Is anyone still reading this wacky fic, I don't know. Not much more left to post now, though.
TITLE: The Wreck of the Trimethian Star
AUTHOR: roseveare
RATING: PG-13
SUMMARY: With new companion Jake Foley on board, the TARDIS responds to a centuries-old distress call. But how much of an advantage are nanites where alien technology is involved?
NOTES: Written for the Doctor Who Choose-Your-Own-Companion crossover ficathon - the 5th Doctor with Tegan, Nyssa & Adric, and Jake 2.0's Jake Foley.
WARNINGS: Crackfic. I make no promises to avoid the obvious in dialogue, plotting, fights, bad jokes, gratuitous mentions of Australian beer, and quite possibly teh sex. You have been warned.
DISCLAIMER: Not mine, no profit, yadda, yadda, yadda.
Chapter 1 |
Chapter 2 |
Chapter 3 |
Chapter 4 |
Chapter 5 Chapter 6
Nyssa opened the cupboard in the TARDIS lab where the medicines were kept and scanned the contents. As she turned to ask a question, she realised that Jake, who had been right behind her, was there no longer. She paused, then ventured back into the corridor.
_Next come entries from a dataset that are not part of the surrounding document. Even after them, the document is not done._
(** X19.  What the [finally] block does keep.  On every way out of the
    [try] block, by return or by an error of the actuator, the [finally]
    block sends a stop after everything else.  Nothing was flushed before.
    When that stop is answered, [data] is then flushed, once and whole, and
    the caller gets the outcome of the [try] block, the error if there was
    one; when the loop failed at its k-th [set_position], the flushed [data]
    has k-1 samples, and after a return it has one per iteration.  When the
    stop raises, that error reaches the caller and nothing is flushed. *)
Theorem cleanup_on_every_exit
  (a : InitArgs) (ticks : list Q) (replies : list Reply)
  (o : Outcome unit) (w1 : World) :
  main_try a (fresh ticks replies) = (o, w1) ->
  o <> Starved ->
  (exists post,
      trace (snd (main_with a (fresh ticks replies))) = trace w1 ++ EvStop :: post)
  /\ flushes (trace w1) = []
  /\ (o = Done tt -> length (data w1) = commands (trace w1))
  /\ (forall e, o = Raised e ->
                length (data w1) = (commands (trace w1) - 1)%nat)
  /\ (forall s rest,
         bus w1 = Reply_ok s :: rest ->
         main_with a (fresh ticks replies)
         = (o, {| clock := clock w1; bus := rest;
                  trace := trace w1 ++ [EvStop; EvDump (data w1)];
                  data := data w1 |})
         /\ flushes (trace (snd (main_with a (fresh ticks replies)))) = [data w1])
  /\ (forall e' rest,
         bus w1 = Reply_err e' :: rest ->
         main_with a (fresh ticks replies)
         = (Raised e', {| clock := clock w1; bus := rest;
                          trace := trace w1 ++ [EvStop];
                          data := data w1 |})).
Proof.
  intros Htry Ho.
  destruct (main_try_has_post a (fresh ticks replies))
    as (evs & samples & Ht & Hd & Hf & _ & _ & Hout).
  rewrite main_with_unfold. rewrite Htry in *.
  cbn [fst snd fresh trace data app] in Ht, Hd, Hout.
  assert (Hc : commands (trace w1) = commands evs) by now rewrite Ht.
  split; [|split; [|split; [|split; [|split]]]].
  - destruct (bus w1) as [|[s|e] rs] eqn:Hb.
    + rewrite main_finally_starved by assumption.
      destruct o; [| |congruence]; now exists [].
    + rewrite (main_finally_done w1 s rs) by assumption.
      destruct o; [| |congruence]; now exists [EvDump (data w1)].
    + rewrite (main_finally_raised w1 e rs) by assumption.
      destruct o; [| |congruence]; now exists [].
  - rewrite Ht. exact Hf.
  - intros ->. rewrite Hd, Hc. now symmetry.
  - intros e ->. rewrite Hd, Hc. now destruct Hout.
  - intros s rest Hb. rewrite (main_finally_done w1 s rest) by assumption.
    destruct o; [| |congruence]; cbn [snd trace].
    + split; [reflexivity|].
      rewrite flushes_app, Ht. cbn. now rewrite Hf.
    + split; [reflexivity|].
      rewrite flushes_app, Ht. cbn. now rewrite Hf.
  - intros e' rest Hb. rewrite (main_finally_raised w1 e' rest) by assumption.
    destruct o; [| |congruence]; reflexivity.
Qed.
(** * g10/parse-packet.c: the OpenPGP packet reader, embedded in Rocq

    The C functions of [g10/parse-packet.c] are translated one by one into
    functions over an explicit byte-source state.  Integers are [Z] with
    the wrap-around of the C types written out (ILP32: [int], [unsigned]
    and [unsigned long] are 32 bits wide, [unsigned short] 16 bits, [byte]
    8 bits).  Diagnostic output ([printf], [log_error], [log_debug]) has no
    effect on the stream or on the packet record and is left out; the
    places where [list_mode] changes how the stream is read are kept. *)

From Stdlib Require Import Strings.String.
From Stdlib Require Import ZArith List Bool Lia.
From Stdlib Require Import Strings.Byte.
Import ListNotations.
Local Open Scope Z_scope.

(** ** Bytes and machine integers *)

Definition b2z (b : byte) : Z := Z.of_N (Byte.to_N b).

(** Storing an [int] into a [byte] keeps the low eight bits. *)
Definition z2b (z : Z) : byte :=
  match Byte.of_N (Z.to_N (z mod 256)) with
  | Some b => b
  | None => x00
  end.

(** [unsigned long] and [unsigned] arithmetic. *)
Definition wrap (z : Z) : Z := z mod 2 ^ 32.

(** [unsigned short] arithmetic. *)
Definition wrap16 (z : Z) : Z := z mod 2 ^ 16.

(** Big-endian value of a byte string. *)
Definition be_value (bs : list byte) : Z :=
  fold_left (fun acc b => acc * 256 + b2z b) bs 0.

(** ** Constants of the headers that are not part of this file *)

(** Modelled from the spec: [packet.h] is missing; the packet tags are the
    OpenPGP tag numbers (user id is 13 and plaintext is 11 in the
    scenarios S2 and S8). *)
Definition PKT_PUBKEY_ENC : Z := 1.
Definition PKT_SIGNATURE : Z := 2.
Definition PKT_SYMKEY_ENC : Z := 3.
Definition PKT_ONEPASS_SIG : Z := 4.
Definition PKT_SECRET_CERT : Z := 5.
Definition PKT_PUBLIC_CERT : Z := 6.
Definition PKT_SECKEY_SUBCERT : Z := 7.
Definition PKT_COMPRESSED : Z := 8.
Definition PKT_ENCRYPTED : Z := 9.
Definition PKT_PLAINTEXT : Z := 11.
Definition PKT_RING_TRUST : Z := 12.
Definition PKT_USER_ID : Z := 13.
Definition PKT_PUBKEY_SUBCERT : Z := 14.
Definition PKT_OLD_COMMENT : Z := 16.
Definition PKT_COMMENT : Z := 61.
(** A page that answers with at least one table. *)
Lemma ridelog_page_ok (i : Z) (tables acc : list DataFrame) (w : World) :
  read_html env (ridelog_uri self i) = Ok tables ->
  tables <> [] ->
  ridelog_page env self i acc w =
  (Returned (acc ++ selected_tables tables),
   add_logs [] [ReadHtml (ridelog_uri self i)] [1] w).
Proof.
  intros Hread Hne. unfold ridelog_page, do_read_html.
  erewrite bind_returned by (rewrite logged_call_run, Hread; reflexivity).
  unfold selected_tables.
  destruct (2 <=? length tables)%nat eqn:Hlen.
  - erewrite bind_returned by reflexivity.
    erewrite bind_returned by apply pbar_update_run.
    unfold ret. now rewrite add_logs_add, append_non_city_filter.
  - destruct tables as [|good_df rest]; [congruence|].
    erewrite bind_returned by reflexivity.
    erewrite bind_returned by apply pbar_update_run.
    unfold ret. now rewrite add_logs_add.
Qed.




(** The steps of the crawl before its loop, for a region that is ready. *)
Lemma download_all_region_ridelogs_ready (n : Z) (output_path : string) (w : World) :
  crawl_ready env self n ->
  download_all_region_ridelogs env self output_path w =
  bind (crawl_pages env self (py_range 1 (py_round_div n 30 + 1)) [])
       (concat_and_write env self output_path)
       (add_logs [] [ReqGet (region_uri self); ReqGet (region_stats_uri self)] [] w).
Proof.
  intros (body & page & data & more & info & Hget & Hin & Hstat & Hdiv & Hfill & Htot).
  unfold download_all_region_ridelogs.
  erewrite bind_returned by (eapply check_region_valid; eassumption).
  erewrite bind_returned
    by (erewrite get_region_info_run by eassumption; rewrite Hfill; reflexivity).
  erewrite bind_returned by (unfold total_pages_of; rewrite Htot; reflexivity).
  now rewrite add_logs_add.
Qed.
(** X22: the rule, the permission, the package name, the message and the
    severity of an event depend on the sixth part of the line alone: two
    lines, on objects with the same tables, with the same sixth part give
    events that agree on these fields. *)
Theorem message_alone_decides
    (b b' : ADBBridge) (line line' message : string) (ev ev' : Event) :
  error_patterns b' = error_patterns b ->
  permission_patterns b' = permission_patterns b ->
  parseable line message ->
  parseable line' message ->
  parse_log_line b line = Ret (Some ev) ->
  parse_log_line b' line' = Ret (Some ev') ->
  forall k,
    In k ["type"; "error_type"; "permission_type"; "package_name"; "message";
          "severity"] ->
    field k ev' = field k ev.
Proof.
  intros Ee Ep (Ht & p0 & p1 & p2 & p3 & p4 & Hs)
         (Ht' & q0 & q1 & q2 & q3 & q4 & Hs') H H' k I.
  pose proof (parse_log_line_parseable b line message
                (conj Ht (ex_intro _ p0 (ex_intro _ p1 (ex_intro _ p2
                   (ex_intro _ p3 (ex_intro _ p4 Hs))))))) as Q.
  destruct (first_match (error_patterns b) message) as [name|] eqn:F; [|congruence].
  destruct (truthy name) eqn:T; [|congruence]. clear Q.
  assert (F' : first_match (error_patterns b') message = Some name) by now rewrite Ee.
  rewrite (parse_log_line_event b line p0 p1 p2 p3 p4 message name Ht Hs F T) in H.
  rewrite (parse_log_line_event b' line' q0 q1 q2 q3 q4 message name Ht' Hs' F' T) in H'.
  injection H as <-. injection H' as <-.
  unfold event_of, permission_of. rewrite Ep.
  cbn in I. repeat (destruct I as [<-|I]; [reflexivity|]). destruct I.
Qed.

Lemma message_alone_decides_witness :
  field "severity"
    (event_on "02-02 11:11:11.111 2-2/2 W Other: FATAL EXCEPTION: main")
  = field "severity"
      (event_on "01-01 00:00:00.000 1-1/1 E AndroidRuntime: FATAL EXCEPTION: main").
Proof.
  apply (message_alone_decides sample_bridge sample_bridge
           "01-01 00:00:00.000 1-1/1 E AndroidRuntime: FATAL EXCEPTION: main"
           "02-02 11:11:11.111 2-2/2 W Other: FATAL EXCEPTION: main"
           "FATAL EXCEPTION: main").
  - reflexivity.
  - reflexivity.
  - split; [vm_compute; reflexivity|]. do 5 eexists. vm_compute. reflexivity.
  - split; [vm_compute; reflexivity|]. do 5 eexists. vm_compute. reflexivity.
  - vm_compute. reflexivity.
  - vm_compute. reflexivity.
  - cbn. tauto.
Defined.

End Connection.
"Oh," she said softly as she saw him. He leaned against a roundelled wall, halfway to his knees. His hands clenched against the edge of a roudel, his knuckles white. She couldn't see his face. But she'd seen something like this happen before. "Jake!" Her concern spiked when he didn't respond. "Jake, what's wrong? Is it the TARDIS again? Here, let me help you--"
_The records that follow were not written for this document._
(** C1 fails in the code: the buffers are created once, before the loop,
    and no pass resets them.  On the graph with nodes 1 and 2 joined by one
    edge, the buffer of node 1 is not zero when the second pass starts, and
    after the second pass it holds the vector added by the first pass plus
    the vector added by the second, not the second alone. *)
Theorem C1_buffer_not_reset_between_iterations :
  exists st1 st2 b1 e2,
    diffuse Tools.EMBEDDING_SIZE 1 Tools.EPSILON half_draws
      [1%Z; 2%Z] [(1%Z, [2%Z])] = Ok st1
    /\ diffuse Tools.EMBEDDING_SIZE 2 Tools.EPSILON half_draws
         [1%Z; 2%Z] [(1%Z, [2%Z])] = Ok st2
    /\ dict_get (Node_ID_2_Embedding_Temp st1) 1%Z = Some b1
    /\ b1 <> np_zeros Tools.EMBEDDING_SIZE
    /\ dict_get (Node_ID_2_Embedding st1) 2%Z = Some e2
    /\ dict_get (Node_ID_2_Embedding_Temp st2) 1%Z = Some (vadd b1 e2)
    /\ vadd b1 e2 <> vadd (np_zeros Tools.EMBEDDING_SIZE) e2.
Proof.
  set (d := Tools.EMBEDDING_SIZE). set (eps := Tools.EPSILON).
  set (ids := [1%Z; 2%Z]). set (Edges := [(1%Z, [2%Z])]).
  assert (He : 0 < eps) by (unfold eps, Tools.EPSILON; lra).
  assert (Hnz : nonzero_samples d half_draws (length ids))
    by (apply half_draws_nonzero; unfold d, Tools.EMBEDDING_SIZE; lia).
  assert (Hin : endpoints_in ids (edge_pairs Edges))
    by (apply endpoints_in_single; simpl; auto).
  destruct (diffuse_ok d 1 eps half_draws ids Edges Hin) as (st1 & Hd1 & Hc1 & K1 & _).
  destruct (diffuse_ok d 2 eps half_draws ids Edges Hin) as (st2 & Hd2 & _).
  destruct (diffuse_shaped d 1 eps half_draws ids Edges st1 He Hnz Hd1) as [HE1 HT1].
  (* the first pass *)
  assert (Hit1 : iteration eps Edges (initial_state d half_draws ids) = Ok st1).
  { unfold diffuse in Hd1. cbn [iterate] in Hd1.
    destruct (iteration eps Edges (initial_state d half_draws ids));
      [exact Hd1 | discriminate]. }
  assert (Hit2 : iteration eps Edges st1 = Ok st2).
  { unfold diffuse in Hd2. cbn [iterate] in Hd2. rewrite Hit1 in Hd2.
    cbn [bind] in Hd2.
    destruct (iteration eps Edges st1); [exact Hd2 | discriminate]. }
  assert (H2 : In 2%Z (keys (initialize d half_draws ids))).
  { rewrite keys_initialize. apply zero_buffers_keys. simpl. auto. }
  apply dict_get_in_some in H2 as [e0 He0].
  destruct (initialize_unit d half_draws ids Hnz _ _ He0) as [Hsh0 Hone].
  assert (H1 : In 1%Z (keys (zero_buffers d ids)))
    by (apply zero_buffers_keys; simpl; auto).
  apply dict_get_in_some in H1 as [z Hz].
  pose proof (zero_buffers_get _ _ _ _ Hz) as ->.
  assert (Hb1 : dict_get (Node_ID_2_Embedding_Temp st1) 1%Z = Some e0).
  { rewrite (iteration_buffer eps Edges _ st1 1%Z (np_zeros d)
               (initial_state_consistent d half_draws ids) Hit1 Hz).
    f_equal. unfold received, partners, Edges, initial_state.
    cbn -[initialize np_zeros vadd].
    rewrite (emb_at_get _ _ _ He0). now apply vadd_zeros_l. }
  assert (H2' : In 2%Z (keys (Node_ID_2_Embedding st1))).
  { destruct Hc1 as [-> _]. rewrite K1. apply zero_buffers_keys. simpl. auto. }
  apply dict_get_in_some in H2' as [e2 He2].
  exists st1, st2, e0, e2.
  repeat split; try assumption.
  - intros Heq. rewrite Heq, norm_zeros in Hone. injection Hone as H. lra.
  - rewrite (iteration_buffer eps Edges st1 st2 1%Z e0 Hc1 Hit2 Hb1).
    f_equal. unfold received, partners, Edges. cbn -[vadd].
    now rewrite (emb_at_get _ _ _ He2).
  - rewrite (vadd_zeros_l d e2) by (eapply HE1; eauto).
    intros Heq. apply (vadd_fixes_zero d) in Heq;
      [|exact Hsh0 | eapply HE1; eauto].
    rewrite Heq, norm_zeros in Hone. injection Hone as H. lra.
Qed.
She touched his shoulder and he threw her off with a guttural noise. She staggered, catching her balance only because her back hit the opposing corridor wall. The impact knocked the breath from her.
When she looked back up, he was standing without support. His back was to her, and it struck her immediately that his posture was very strange - very straight, with locked-limb, jerky movements like a rudimentary wooden puppet. His balance was not good, seeming almost to desert him at any shift in posture.
"Jake...?" Nyssa tried again cautiously.
Then he turned around, and her concern turned to fear. There was something about his eyes...
He took three long-limbed steps to reach her, and she could see, even in her fright, that his co-ordination was improving with every step. By the time he reached his hands for her, his movements were almost steady - and still very straight, and very purposeful.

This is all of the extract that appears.